The center has been raising money for the new building, which is expected to open this fall - but funds have been trickling in rather than flowing.
The new center will have a 400-seat theater that will feature concerts and dance performances as well as film and theatrical productions, said Zuri McKie, executive director of JCAL. But the community will also be able rent the building for non-art occasions such as conferences because the 325 seats on the main stage floor can be
“It’s a lovely space; the design is multi-purpose,” she said.
The center needs the new building because the current one, on 161-04 Jamaica Avenue, is bursting at its seams with its theater space of only 99 seats, McKie explained.
To raise money for some of the new building’s anticipated operating costs, the center started a “Take Your Seat” campaign in March, an initiative common to all new theaters.
Through this tax-deductible donation, one can buy a seat on the main floor for $500 or a row of 12 seats for $5,000. A balcony seat costs $100. The donor can personalize the seat by having the center inscribe a message of their choice on a brass plaque mounted on the seat.
The target is to raise between $100,000 and $150,000 with this campaign, which is expected to close within a year, said McKie. However, the center will need at least $700,000 per year for operating costs, McKie added. “The lion’s share of operating costs will probably come from rentals,” she said.

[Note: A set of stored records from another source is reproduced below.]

Lemma step_inert ctx ip item user category :
  isInert item = true -> step ctx ip item user category = Next false user category.
Proof.
  unfold isInert, populated, step. intros Hi.
  destruct (All item); [discriminate|].
  destruct (Network item); [discriminate|].
  destruct (IP item); [discriminate|].
  destruct (nonEmpty (Hostname item)); [discriminate|].
  destruct (Regexp item); [discriminate|].
  destruct (Geofence' item); [discriminate|].
  destruct (nonEmpty (IPCat item)); [discriminate|].
  reflexivity.
Qed.

Lemma allowLoop_without_inert ctx ip items :
  forall allow user category,
    allowLoop ctx ip (filter (fun item => negb (isInert item)) items) allow user category
    = allowLoop ctx ip items allow user category.
Proof.
  induction items as [|item rest IH]; simpl; intros allow user category; [reflexivity|].
  destruct (isInert item) eqn:Hi; simpl.
  - rewrite (step_inert ctx ip item user category Hi). apply IH.
  - destruct (step ctx ip item user category); [reflexivity|apply IH].
Qed.

(** X4: rules without discriminant (comments, and the rules that stand
    for lines with a parse error) are inert: taking them out of a
    blacklist, wherever they stand, does not change the result of [Allow]. *)
Theorem Allow_ignores_inert_rules (ctx : BlacklistContext) (ip : net.IP) (b : Blacklist) :
  fst (Allow ctx ip (mkBlacklist (filter (fun item => negb (isInert item)) (List b))))
  = fst (Allow ctx ip b).
Proof.
  unfold Allow, sbind, sget, sret. simpl. apply allowLoop_without_inert.
Qed.

Lemma matchRegexp_resolved re ip :
  snd (lookupAddr (net.IP_String ip)) = None -> matchRegexp re ip = false.
Proof.
  unfold matchRegexp, net.LookupAddr.
  destruct (lookupAddr (net.IP_String ip)) as [names e]. simpl. intros ->. reflexivity.
Qed.

Lemma allowLoop_name_rules_resolved ctx ip items :
  forallb isNameRule items = true ->
  Forall (fun item => nonEmpty (Hostname item) = true ->
                      snd (lookupIP (Hostname item)) = None) items ->
  snd (lookupAddr (net.IP_String ip)) = None ->
  forall allow user category, allowLoop ctx ip items allow user category = allow.
Proof.
  intros Hall Hfwd Hrev. induction items as [|item rest IH]; simpl; intros allow user category.
  - reflexivity.
  - simpl in Hall. apply andb_prop in Hall. destruct Hall as [Hitem Hrest].
    inversion Hfwd as [|? ? Hitemfwd Hrestfwd]; subst.
    unfold isNameRule in Hitem. unfold step.
    destruct (All item); [discriminate|].
    destruct (Network item); [discriminate|].
    destruct (IP item); [discriminate|].
    destruct (nonEmpty (Hostname item)).
    + rewrite (matchHostname_resolved item ip (Hitemfwd eq_refl) Hrev). apply IH; assumption.
    + destruct (Regexp item); [|discriminate].
      rewrite (matchRegexp_resolved _ ip Hrev). apply IH; assumption.
Qed.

McKie said the campaign has attracted only two donors so far - Citibank and The Greater Queens Chapter of the Links, Inc., an organization that helps women recover from abuse. Each has sponsored a row of 12 seats on the main floor, said McKie.
“We are moving slower than initially intended because businesses and individuals are looking at their finances. Nobody knew that when the building would be finished it would coincide with an economic downturn,” McKie explained.
The construction of the new center cost over 20 million dollars and took four years, said McKie.
The current center, in existence for 35 years, features a theater, a visual arts gallery and studios for painting, dancing, and music.